1

Multibillion-dollar funds are the cream that rises to the top

If you want a spot in the top 10, you have to ante up with a billion-dollar-sized fund. In fact – no surprise – it’s a must for much of the top portion of the VCJ 50.

Each member of the top 10 is notable for its outsized and frequent fundraising, such as Insight Partners, New Enterprise Associates, Tiger Global and Sequoia Capital, which make up the top four.

The top 10 largest firms in the ranking represent just 20 percent of the ranking by number of investors, but account for slightly more than half of the total amount raised in the past five years from all the VCJ 50.

But take a look at firms after the top 10, such as Founders Fund, Battery Ventures, Bessemer Venture Partners and IVP, as examples. How did these billion-dollar fund managers not rank higher? The answer is partly due to the timeline we looked at. The inaugural VCJ 50 researched fundraising activity from January 2015 through the end of June 2020. But it also demonstrates how billion-dollar fund managers are not as rare as they used to be.

2

The youth movement is upon us

A mix of established firms and young guns make up the VCJ 50. But in looking at the ages of the fundraisers, the youth are certainly rising up and taking over. Nearly half of the firms on the list, or 24 in total, were formed since 2000.

$164.3bn

Cumulative amount raised during the past five years by the entire VCJ 50

The youngest firm to crack the VCJ 50 is EQT Ventures, which was only formed in 2016, but has closed on two funds since then. Overall, EQT Ventures is one of nine firms of the 50 to have launched in the past decade.

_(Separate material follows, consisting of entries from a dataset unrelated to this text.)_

Definition spec_phase (log : list Call) : Phase :=
  fold_left spec_transition log Closed.

(** The [read_board_info] calls of a log. *)
Definition is_read_board_info (c : Call) : bool :=
  match c with
  | call (read_board_info _ _) _ => true
  | call _ _ => false
  end.

Definition count_reads (log : list Call) : nat :=
  List.length (filter is_read_board_info log).

(** ** Three drivers to run the script against *)

(** Every command resolves. *)
Definition driver_fine : Driver :=
  fun R _ c =>
    match c in Command T return Result T with
    | read_board_info _ _ => Ok (mkBoardInfo 1 2 "ABC123")
    | open_can_device _ _ => Ok "opened"
    | stop_can_device _ _ => Ok "stopped"
    | reconnect_can_device _ _ _ _ _ _ => Ok "reconnected"
    | start_receiving_data _ _ _ => Ok tt
    | stop_receiving_data => Ok "receiving stopped"
    | transmit_can_data _ _ _ _ => Ok "sent"
    end.

(** The device opens but does not answer the identity read. *)
Definition driver_mute : Driver :=
  fun R log c =>
    match c in Command T return Result T with
    | read_board_info _ _ => Err "no reply"
    | c' => driver_fine _ log c'
    end.

(** Every command is rejected. *)
Definition driver_down : Driver :=
  fun _ _ _ => Err "device not found".

(** ** Two states to run the script from besides the initial one *)

(** A session that is receiving and has seen one frame. *)
Definition receiving_world : World :=
  run driver_fine init_world
      [Click OpOpen; Click OpStartReceiving; CanData "ID=123 DATA=0102"].

(** An open session whose selection was emptied. *)
Definition unselected_world : World :=
  update (set_selectedBaud None) (run driver_fine init_world [Click OpOpen]).

(** ** Observations on a session *)

(** The fixed part of the argument object of a call: device type 4,
    device index 0, and where they occur channel 0 and the channel pair
    (0, 1). *)
Definition addressed (c : Call) : bool :=
  match c with
  | call cmd _ =>
      match cmd with
      | read_board_info t i => (t =? 4) && (i =? 0)
      | open_can_device t i => (t =? 4) && (i =? 0)
      | stop_can_device t i => (t =? 4) && (i =? 0)
      | reconnect_can_device t i c1 c2 _ _ =>
          (t =? 4) && (i =? 0) && (c1 =? 0) && (c2 =? 1)
      | start_receiving_data t i ch => (t =? 4) && (i =? 0) && (ch =? 0)
      | stop_receiving_data => true
      | transmit_can_data _ t i ch => (t =? 4) && (i =? 0) && (ch =? 0)
      end
  end.

(** The timing pair a call carries, if it is a [reconnect_can_device]. *)
Definition timing_of (c : Call) : option (number * number) :=
  match c with
  | call cmd _ =>
      match cmd with
      | reconnect_can_device _ _ _ _ t0 t1 => Some (t0, t1)
      | _ => None
      end
  end.

(** Whether the log says an identity is on display: the last resolved
    call among the identity reads and the closes is a read. *)
Definition identity_step (known : bool) (c : Call) : bool :=
  match c with
  | call cmd ok =>
      match cmd with
      | read_board_info _ _ => if ok then true else known
      | stop_can_device _ _ => if ok then false else known
      | _ => known
      end
  end.

Definition identity_known (log : list Call) : bool :=
  fold_left identity_step log false.

Definition is_some {A} (o : option A) : bool :=
  match o with Some _ => true | None => false end.

(** The kinds of actions. *)
Definition is_click (a : Action) : bool :=
  match a with Click _ => true | _ => false end.

Definition is_select (a : Action) : bool :=
  match a with SelectBaud _ => true | _ => false end.

Definition is_input (a : Action) : bool :=
  match a with InputNumber _ => true | _ => false end.

Definition clicks (actions : list Action) : nat :=
  List.length (filter is_click actions).

Definition is_frame (a : Action) : bool :=
  match a with CanData _ => true | _ => false end.

(** Whether the timing pair of a call, if it carries one, is the pair of
    an entry of the table [tbl] and consists of two bytes. *)
Definition timing_listed (tbl : list BaudRate) (c : Call) : bool :=
  match timing_of c with
  | Some (t0, t1) =>
      existsb (fun b => (timing0 b =? t0) && (timing1 b =? t1)) tbl
      && (0 <=? t0) && (t0 <=? 0xFF) && (0 <=? t1) && (t1 <=? 0xFF)
  | None => true
  end.

(** The table is the literal and the selection is one of its entries. *)
Definition selection_ok (w : World) : Prop :=
  baudRates (app w) = baudRates_literal /\
  exists b, selectedBaud (app w) = Some b /\ In b baudRates_literal.

(** * The earlier page

    The second source file is an earlier version of the same page.  It has
    no message cells and no transmission: it reports through [alert] and
    [console.error], and its [open_can_device] call names the channel
    pair.  The alerts shown and the console lines written are kept in the
    world, in order. *)
Module Legacy.

Record Page := mkPage {
  boardInfo : option BoardInfo;
  baudRates : list BaudRate;
  selectedBaud : option BaudRate;
  canData : string
}.

Inductive Command : Type -> Type :=
| read_board_info (devType devIndex : number) : Command BoardInfo
| open_can_device (devType devIndex can1 can2 : number) : Command string
| stop_can_device (devType devIndex : number) : Command string
| reconnect_can_device
    (devType devIndex can1 can2 t0 t1 : number) : Command string
| start_receiving_data (devType devIndex canChannel : number) : Command unit
| stop_receiving_data : Command string.

Inductive Call : Type :=
| call {R : Type} (cmd : Command R) (ok : bool).

Definition Driver := forall R : Type, list Call -> Command R -> Result R.

Record World := mkWorld {
  page : Page;
  alerts : list string;
  console : list (string * string);
  gateway_log : list Call
}.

In addition, 30 percent of the firms on the list were founded since 2000, including four in the top 10.

3

Someone should write a song about Sand Hill Road

New centers of venture activity are cropping up all over. We’re seeing the sprawling Midwest with a number of notable firms. And Los Angeles has stepped forward in recent years as the center of a lot of early-stage activity in Southern California. Markets worldwide, from Africa to Latin America to South-East Asia, are also emerging.

9

Largest number of firms on our list located in one city: Menlo Park

However, the heartbeat of venture activity still runs through the legendary Sand Hill Road, a five-mile stretch of roadway that goes through tiny Menlo Park and is home to much of the venture capital community.

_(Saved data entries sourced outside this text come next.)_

(** * AD9910 DDS channel driver on Urukul: a shallow embedding

    The model follows [artiq/coredevice/ad9910.py].  The driver's methods are
    ARTIQ kernels: integers are 32-bit two's complement ([int32]) and their
    arithmetic wraps around, time stamps are 64-bit ([int64]); both are
    modelled as [Z] with the wrap-around written out at every operation that
    can leave the range ([+], [-], [*], [<<]).  Every call the driver makes
    into a collaborator that is not part of the file (the SPI bus, the CPLD,
    the IO_UPDATE TTL line) is recorded as a time-stamped event; what such a
    call returns and how far it advances the time cursor is left to an
    [External] world.  The constructor runs on the host, on binary64
    floats. *)

From Stdlib Require Import ZArith List Lia Bool String Floats.
Import ListNotations.
Open Scope Z_scope.

(** ** Machine integers *)

Module Int.

(** Two's complement reduction of [z] to [w] bits. *)
Definition wrap (w z : Z) : Z := (z + 2 ^ (w - 1)) mod 2 ^ w - 2 ^ (w - 1).

Definition int32 (z : Z) : Z := wrap 32 z.
Definition int64 (z : Z) : Z := wrap 64 z.

Definition add32 (a b : Z) : Z := int32 (a + b).
Definition sub32 (a b : Z) : Z := int32 (a - b).
Definition mul32 (a b : Z) : Z := int32 (a * b).
Definition neg32 (a : Z) : Z := int32 (- a).
Definition shl32 (a n : Z) : Z := int32 (Z.shiftl a n).

Definition add64 (a b : Z) : Z := int64 (a + b).

End Int.
Import Int.

(** ** Constants of the module *)

Definition _PHASE_MODE_DEFAULT : Z := -1.
Definition PHASE_MODE_CONTINUOUS : Z := 0.
Definition PHASE_MODE_ABSOLUTE : Z := 1.
Definition PHASE_MODE_TRACKING : Z := 2.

In all, Menlo Park has nine venture firms on the VCJ 50, three of which are on the top 10 list. The next closest city is New York, with five firms.
Collectively, the nine firms in Menlo Park have raised more than $35.5 billion in the past five years, or more than one-fifth of the total of the VCJ 50.

4

Growth-stage and early-stage dealmaking are both in play

When we set out to produce the VCJ 50, we assumed that late-stage investors would make up a majority of the firms on the list. And while it’s true that the smaller and younger early-stage firms, which typically characterize traditional venture capital, are not prominent on the VCJ 50, early-stage dealmaking is not swept under the rug.

Seven of the top 10 firms are active at the early stage: New Enterprise Associates, Sequoia Capital, Lightspeed Venture Partners, Andreessen Horowitz, Accel, Index Ventures and General Catalyst.

In addition, outside of Insight and Tiger Global, the other eight firms that make up the top 10 have invested at or nearly half of their funds over time in early-stage deals, according to our analysis of PitchBook data.

And that includes seed investing. Andreessen Horowitz has deployed one quarter of its funds into seed rounds since it was founded 11 years ago.

5

Wait until next year

As interesting as the list is to pore over, it will be even more compelling to see how next year’s version compares to this debut VCJ 50. We wonder what young firms next year will step forward and break into the VCJ 50. And of course which firms will they replace.

$35.5bn

Amount nine firms in Menlo Park raised in the past five years, or more than one-fifth of the total from all 50 firms

Also, the sorted order will certainly change. After our research cutoff period, Greylock Partners reportedly closed it 16th fund at $1 billion. It is the firm’s second billion-dollar fund in less than five years. Meanwhile, IVP is in registration for its 17th fund. It raised $1.5 billion in 2017. Greylock and IVP should both rise in the ranks next year.

It will also be fascinating to watch overall venture fundraising activity in the next several months. Despite a pandemic and a recession in 2020, fundraising activity has remained robust this year, just like in recent years.

And if activity slows or pulls back some, it’s possible the 2021 VCJ 50 will look nothing like this year’s version.